* _What is being asked_
The lines to extract run from the first line of the entries through the line that contains "vaults params lookup m"; reproduce exactly those lines and no others.

* _Collected data_

* * * * *

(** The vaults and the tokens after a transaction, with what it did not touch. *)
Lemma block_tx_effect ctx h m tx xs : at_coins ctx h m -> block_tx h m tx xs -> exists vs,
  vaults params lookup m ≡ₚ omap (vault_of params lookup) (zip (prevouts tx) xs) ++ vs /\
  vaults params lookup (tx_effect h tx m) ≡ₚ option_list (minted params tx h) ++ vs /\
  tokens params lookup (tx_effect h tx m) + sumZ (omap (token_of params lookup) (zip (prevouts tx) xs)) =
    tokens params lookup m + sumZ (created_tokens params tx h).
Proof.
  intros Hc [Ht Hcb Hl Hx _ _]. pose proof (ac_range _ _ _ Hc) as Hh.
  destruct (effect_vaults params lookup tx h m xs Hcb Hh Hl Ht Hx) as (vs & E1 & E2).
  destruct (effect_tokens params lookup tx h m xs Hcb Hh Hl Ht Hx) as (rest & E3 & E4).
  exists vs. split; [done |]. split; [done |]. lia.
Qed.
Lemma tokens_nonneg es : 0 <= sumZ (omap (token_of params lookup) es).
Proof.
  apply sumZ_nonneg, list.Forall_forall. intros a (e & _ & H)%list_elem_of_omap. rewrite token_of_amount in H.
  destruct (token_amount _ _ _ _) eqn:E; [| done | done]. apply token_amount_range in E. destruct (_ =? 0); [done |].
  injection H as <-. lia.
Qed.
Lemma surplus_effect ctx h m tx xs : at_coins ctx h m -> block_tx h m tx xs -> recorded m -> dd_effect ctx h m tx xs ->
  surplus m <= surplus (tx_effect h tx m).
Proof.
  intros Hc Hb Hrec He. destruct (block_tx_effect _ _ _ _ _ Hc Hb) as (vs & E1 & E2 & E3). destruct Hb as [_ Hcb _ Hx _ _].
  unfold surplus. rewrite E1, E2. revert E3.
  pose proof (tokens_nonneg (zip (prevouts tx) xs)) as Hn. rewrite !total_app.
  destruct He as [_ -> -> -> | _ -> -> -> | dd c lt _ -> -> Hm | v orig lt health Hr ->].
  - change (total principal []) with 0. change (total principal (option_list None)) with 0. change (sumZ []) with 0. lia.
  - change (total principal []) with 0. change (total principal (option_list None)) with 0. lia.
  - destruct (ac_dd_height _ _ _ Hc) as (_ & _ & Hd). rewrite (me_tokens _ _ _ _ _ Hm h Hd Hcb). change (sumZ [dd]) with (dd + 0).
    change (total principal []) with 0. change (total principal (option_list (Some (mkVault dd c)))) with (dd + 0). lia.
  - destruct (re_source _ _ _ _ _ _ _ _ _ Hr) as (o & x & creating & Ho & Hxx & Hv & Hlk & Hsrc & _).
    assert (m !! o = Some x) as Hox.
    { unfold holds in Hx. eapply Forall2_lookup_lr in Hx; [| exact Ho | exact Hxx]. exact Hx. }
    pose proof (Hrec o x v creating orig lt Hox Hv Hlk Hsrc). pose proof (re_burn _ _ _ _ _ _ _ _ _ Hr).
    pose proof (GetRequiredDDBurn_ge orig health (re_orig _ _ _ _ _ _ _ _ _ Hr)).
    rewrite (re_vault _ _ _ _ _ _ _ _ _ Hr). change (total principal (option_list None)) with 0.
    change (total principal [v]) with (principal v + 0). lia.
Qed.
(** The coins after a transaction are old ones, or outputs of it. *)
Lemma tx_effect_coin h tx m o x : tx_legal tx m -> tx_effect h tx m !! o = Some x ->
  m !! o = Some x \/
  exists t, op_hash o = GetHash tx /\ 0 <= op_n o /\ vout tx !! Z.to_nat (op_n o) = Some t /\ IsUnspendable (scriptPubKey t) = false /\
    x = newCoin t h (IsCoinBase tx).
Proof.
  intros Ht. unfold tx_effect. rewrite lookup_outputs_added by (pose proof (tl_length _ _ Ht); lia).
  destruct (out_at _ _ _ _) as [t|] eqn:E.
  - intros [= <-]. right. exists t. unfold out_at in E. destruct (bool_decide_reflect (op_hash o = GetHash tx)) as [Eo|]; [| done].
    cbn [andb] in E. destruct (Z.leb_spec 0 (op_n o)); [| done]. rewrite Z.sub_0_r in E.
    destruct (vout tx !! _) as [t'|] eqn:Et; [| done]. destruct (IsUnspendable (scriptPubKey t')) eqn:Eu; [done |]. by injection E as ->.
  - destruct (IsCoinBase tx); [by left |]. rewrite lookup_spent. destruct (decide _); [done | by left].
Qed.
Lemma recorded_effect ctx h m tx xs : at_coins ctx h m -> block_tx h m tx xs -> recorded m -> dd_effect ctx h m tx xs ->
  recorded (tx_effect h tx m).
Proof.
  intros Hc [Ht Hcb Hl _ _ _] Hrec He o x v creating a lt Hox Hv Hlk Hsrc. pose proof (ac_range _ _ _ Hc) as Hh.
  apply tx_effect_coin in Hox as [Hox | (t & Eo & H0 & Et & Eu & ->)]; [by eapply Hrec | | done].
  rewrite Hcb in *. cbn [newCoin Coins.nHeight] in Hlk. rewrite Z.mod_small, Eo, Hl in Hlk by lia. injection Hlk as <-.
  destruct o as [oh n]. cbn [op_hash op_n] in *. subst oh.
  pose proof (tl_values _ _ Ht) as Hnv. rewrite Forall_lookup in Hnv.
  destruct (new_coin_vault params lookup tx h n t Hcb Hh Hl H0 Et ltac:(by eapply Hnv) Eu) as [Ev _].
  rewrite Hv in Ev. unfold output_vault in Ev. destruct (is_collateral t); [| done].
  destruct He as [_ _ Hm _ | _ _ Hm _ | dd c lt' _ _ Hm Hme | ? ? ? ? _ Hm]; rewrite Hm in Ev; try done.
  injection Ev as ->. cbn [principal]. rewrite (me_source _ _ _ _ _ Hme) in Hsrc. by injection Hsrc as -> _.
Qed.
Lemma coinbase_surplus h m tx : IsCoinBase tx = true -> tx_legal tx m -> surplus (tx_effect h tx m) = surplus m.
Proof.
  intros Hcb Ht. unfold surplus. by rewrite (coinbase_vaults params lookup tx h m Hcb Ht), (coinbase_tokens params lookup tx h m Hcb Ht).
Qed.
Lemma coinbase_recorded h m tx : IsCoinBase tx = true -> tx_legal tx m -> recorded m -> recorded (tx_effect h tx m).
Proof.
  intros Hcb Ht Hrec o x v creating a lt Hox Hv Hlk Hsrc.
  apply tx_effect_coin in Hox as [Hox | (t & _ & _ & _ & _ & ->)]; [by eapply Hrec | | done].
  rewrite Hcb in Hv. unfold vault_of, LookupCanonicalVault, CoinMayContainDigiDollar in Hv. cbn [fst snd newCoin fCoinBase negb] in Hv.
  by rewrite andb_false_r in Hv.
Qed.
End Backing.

* * * * *

* _Answer area_
(** The vaults and the tokens after a transaction, with what it did not touch. *)
Lemma block_tx_effect ctx h m tx xs : at_coins ctx h m -> block_tx h m tx xs -> exists vs,
  vaults params lookup m ≡ₚ omap (vault_of params lookup) (zip (prevouts tx) xs) ++ vs /\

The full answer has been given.